Reproduce exactly the line with "- by rewrite !str_app_nil_r, str_app_nil_l." and all the lines beneath it, stopping only at the end of the material.

==================================================

(** A json.RawMessage: nil before, the value after, null included. *)
Definition dec_raw : decoder (option json) := fun _ j => Ok (Some j).

(** A slice: elements are decoded over those already there. *)
Fixpoint dec_elems {A} (zero : A) (d : decoder A) (prev : list A) (js : list json) : result (list A) :=
  match js with
  | [] => Ok []
  | j :: js =>
      x <-! d (default zero (head prev)) j ;;
      xs <-! dec_elems zero d (tail prev) js ;;
      Ok (x :: xs)
  end.

Definition dec_slice {A} (zero : A) (d : decoder A) : decoder (list A) := fun prev j =>
  match j with
  | JNull => Ok []
  | JArr js => dec_elems zero d prev js
  | _ => Err json_error
  end.

(** Case folding of a member name, for names that fold to ASCII: letters fold to
    upper case, and so do U+017F (long s) and U+212A (Kelvin sign). *)
Fixpoint fold_name (s : string) : string :=
  match s with
  | EmptyString => ""
  | String c r =>
      if in_range 97 122 c then String (chr (code c - 32)) (fold_name r)
      else
        match r with
        | String c1 r1 =>
            if (code c =? 0xC5) && (code c1 =? 0xBF) then String "S" (fold_name r1)
            else
              match r1 with
              | String c2 r2 =>
                  if (code c =? 0xE2) && (code c1 =? 0x84) && (code c2 =? 0xAA)
                  then String "K" (fold_name r2) else String c (fold_name r)
              | EmptyString => String c (fold_name r)
              end
        | EmptyString => String c ""
        end
  end.

Definition field_is (name key : string) : bool :=
  String.eqb name key || String.eqb (fold_name name) (fold_name key).

(** A struct: [field] decodes a member into the struct, [None] when no field has
    its name; unknown members are skipped, or refused under
    DisallowUnknownFields ([strict]). *)
Definition dec_struct {A} (strict : bool) (field : string -> option (decoder A)) : decoder A := fun prev j =>
  match j with
  | JNull => Ok prev
  | JObj kvs =>
      foldl (fun acc kv =>
        a <-! acc ;;
        match field (fst kv) with
        | Some d => d a (snd kv)
        | None => if strict then Err json_error else Ok a
        end) (Ok prev) kvs
  | _ => Err json_error
  end.

(** json.Unmarshal. *)
Definition unmarshal {A} (d : decoder A) (zero : A) (s : string) : result A :=
  match parse s with
  | Some j => d zero j
  | None => Err json_error
  end.

(** ** Printing: json.Marshal *)

Definition hex_digit_chr (n : Z) : ascii := digit n.

Definition quote_byte (c : ascii) : string :=
  if Ascii.eqb c "034" then "\" +:+ String "034" ""
  else if Ascii.eqb c "\" then "\\"
  else if code c =? 8 then "\b"
  else if code c =? 12 then "\f"
  else if code c =? 10 then "\n"
  else if code c =? 13 then "\r"
  else if code c =? 9 then "\t"
  else if (code c <? 32) || Ascii.eqb c "<" || Ascii.eqb c ">" || Ascii.eqb c "&" then
    "\u00" +:+ pad 16 2 (code c)
  else String c "".

Fixpoint quote_body (s : string) : string :=
  match s with
  | EmptyString => ""
  | String c r =>
      if code c <? 0x80 then quote_byte c +:+ quote_body r
      else
        match utf8_width c r, r with
        | 2%nat, String c1 r1 => String c (String c1 (quote_body r1))
        | 3%nat, String c1 (String c2 r1) =>
            if (code c =? 0xE2) && (code c1 =? 0x80) && ((code c2 =? 0xA8) || (code c2 =? 0xA9))
            then "\u202" +:+ pad 16 1 (code c2) +:+ quote_body r1
            else String c (String c1 (String c2 (quote_body r1)))
        | 4%nat, String c1 (String c2 (String c3 r1)) => String c (String c1 (String c2 (String c3 (quote_body r1))))
        | _, _ => "\ufffd" +:+ quote_body r
        end
  end.

Definition quote (s : string) : string :=
  String "034" (quote_body s +:+ String "034" "").

Fixpoint print (j : json) : string :=
  match j with
  | JNull => "null"
  | JBool true => "true"
  | JBool false => "false"
  | JNum lit => lit
  | JStr s => quote s
  | JArr l =>
      "[" +:+ (fix go (first : bool) (l : list json) : string :=
        match l with
        | [] => "]"
        | v :: l => (if first then "" else ",") +:+ print v +:+ go false l
        end) true l
  | JObj l =>
      "{" +:+ (fix go (first : bool) (l : list (string * json)) : string :=
        match l with
        | [] => "}"
        | (k, v) :: l => (if first then "" else ",") +:+ quote k +:+ ":" +:+ print v +:+ go false l
        end) true l
  end.

Definition dq (s : string) : string := String "034" (s +:+ String "034" "").

Example json_examples :
  parse (" {" +:+ dq "a\u00e9" +:+ " : [1, -2.5e3, true, null, " +:+ dq "x" +:+ "]}  ") =
    Some (JObj [("aé", JArr [JNum "1"; JNum "-2.5e3"; JBool true; JNull; JStr "x"])]) /\
  parse "01" = None /\ parse "[1,]" = None /\ parse "{} x" = None /\ valid "[]" = true /\
  parse_first "{}}" = Some (JObj [], "}") /\
  option_map float_int (lit_float "12.9") = Some 12 /\
  option_map float_int (lit_float "-1e3") = Some (-1000) /\ lit_float "1e400" = None /\
  field_is "hops" "HOPS" = true /\ field_is "hops" "hopſ" = true /\ field_is "hops" "hop" = false /\
  print (JObj [("a<", JArr [JNum "1"; JStr "é"])]) = "{" +:+ dq "a\u003c" +:+ ":[1," +:+ dq "é" +:+ "]}".
Proof. vm_compute. repeat split; reflexivity. Qed.

(** ** Reading back a printed integer *)

Lemma span_digits_pad w n r :
  match r with String c _ => is_digit c = false | EmptyString => True end ->
  span_digits (pad 10 w n +:+ r) = (pad 10 w n, r).
Proof.
  intros Hr. revert n; induction w as [|w IH]; intros n.
  - destruct r as [|c r]; [done|]. change (pad 10 0 n) with "". simpl. by rewrite Hr.
  - rewrite pad_cons, str_app_cons by lia. cbn [span_digits].
    destruct (digit_10 (n / 10 ^ Z.of_nat w mod 10)) as [-> _]; [apply Z.mod_pos_bound; lia|]. by rewrite IH.
Qed.

Lemma digits_val_pad w n acc :
  0 <= n < 10 ^ Z.of_nat w -> digits_val acc (pad 10 w n) = acc * 10 ^ Z.of_nat w + n.
Proof.
  revert n acc; induction w as [|w IH]; intros n acc Hn.
  { simpl in *. change (pad 10 0 n) with "". simpl. lia. }
  rewrite pad_cons by lia. cbn [digits_val]. rewrite Nat2Z.inj_succ, Z.pow_succ_r in * by lia.
  assert (0 < 10 ^ Z.of_nat w) by (apply Z.pow_pos_nonneg; lia).
  assert (0 <= n / 10 ^ Z.of_nat w < 10).
  { split; [apply Z.div_pos; lia|]. apply Z.div_lt_upper_bound; lia. }
  rewrite (Z.mod_small (n / _)) by lia. destruct (digit_10 (n / 10 ^ Z.of_nat w)) as [_ ->]; [done|].
  rewrite <- (pad_mod 10 w n), IH by (try apply Z.mod_pos_bound; lia).
  pose proof (Z.div_mod n (10 ^ Z.of_nat w) ltac:(lia)). lia.
Qed.

(** The text of a natural number is a literal without a leading zero. *)
Lemma scan_int_dec n r :
  0 <= n -> match r with String c _ => is_digit c = false | EmptyString => True end ->
  scan_int (dec n +:+ r) = Some (dec n, r).
Proof.
  intros Hn Hr. unfold dec. destruct (Z.ltb_spec n 0); [lia|].
  destruct (dec_digits_first n Hn) as [-> | (w & -> & Hlead)]; [done|].
  pose proof (span_digits_pad (S w) n r Hr) as Hs. rewrite pad_cons, str_app_cons in * by lia.
  assert (0 <= n / 10 ^ Z.of_nat w mod 10 < 10) as Hd by (apply Z.mod_pos_bound; lia).
  unfold scan_int. destruct (digit_10 _ Hd) as [Hdig _].
  assert (digit (n / 10 ^ Z.of_nat w mod 10) <> "0"%char) as Hne.
  { intros He. destruct (digit_10 _ Hd) as [_ Hval]. rewrite He in Hval. by apply Hlead. }
  set (c := digit (n / 10 ^ Z.of_nat w mod 10)) in *. clearbody c.
  rewrite Hdig, Hs. destruct c as [[] [] [] [] [] [] [] []]; try done.
Qed.

Lemma scan_num_dec n r :
  0 <= n -> match r with String c _ => is_digit c = false /\ c <> "."%char /\ c <> "e"%char /\ c <> "E"%char | EmptyString => True end ->
  scan_num (dec n +:+ r) = Some (dec n, r).
Proof.
  intros Hn Hr.
  assert (exists c t, dec n = String c t /\ c <> "-"%char) as (c & t & Hc & Hneg).
  { unfold dec. destruct (Z.ltb_spec n 0); [lia|].
    destruct (dec_digits_first n Hn) as [-> | (w & -> & _)]; [by exists "0"%char, ""|].
    rewrite pad_cons by lia. eexists _, _; split; [done|]. intros He.
    destruct (digit_10 (n / 10 ^ Z.of_nat w mod 10)) as [Hd _]; [apply Z.mod_pos_bound; lia|]. by rewrite He in Hd. }
  assert (scan_int (dec n +:+ r) = Some (dec n, r)) as Hi by (apply scan_int_dec; [done|]; destruct r; [done|by destruct Hr]).
  unfold scan_num. rewrite Hc, str_app_cons in *.
  assert ((match String c (t +:+ r) with String "-" r => ("-", r) | _ => ("", String c (t +:+ r)) end) = ("", String c (t +:+ r))) as ->
    by (clear Hi Hc; destruct c as [[] [] [] [] [] [] [] []]; done).
  rewrite Hi. simpl. destruct r as [|d r]; simpl.
  - by rewrite !str_app_nil_r, str_app_nil_l.
  - destruct Hr as (_ & Hd & He & HE). unfold scan_frac.
    assert ((match d with "."%char => let '(d, r') := span_digits r in if String.eqb d "" then None else Some (String "." d, r') | _ => Some ("", String d r) end)
      = Some ("", String d r)) as Hf by (destruct d as [[] [] [] [] [] [] [] []]; done).
    rewrite Hf. simpl. destruct (Ascii.eqb_spec d "e"); [done|]. destruct (Ascii.eqb_spec d "E"); [done|]. simpl.
    by rewrite !str_app_nil_r, str_app_nil_l.
Qed.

==================================================

RESULT OF THE EXERCISE:
  - by rewrite !str_app_nil_r, str_app_nil_l.
  - destruct Hr as (_ & Hd & He & HE). unfold scan_frac.
    assert ((match d with "."%char => let '(d, r') := span_digits r in if String.eqb d "" then None else Some (String "." d, r') | _ => Some ("", String d r) end)
      = Some ("", String d r)) as Hf by (destruct d as [[] [] [] [] [] [] [] []]; done).
    rewrite Hf. simpl. destruct (Ascii.eqb_spec d "e"); [done|]. destruct (Ascii.eqb_spec d "E"); [done|]. simpl.
    by rewrite !str_app_nil_r, str_app_nil_l.
Qed.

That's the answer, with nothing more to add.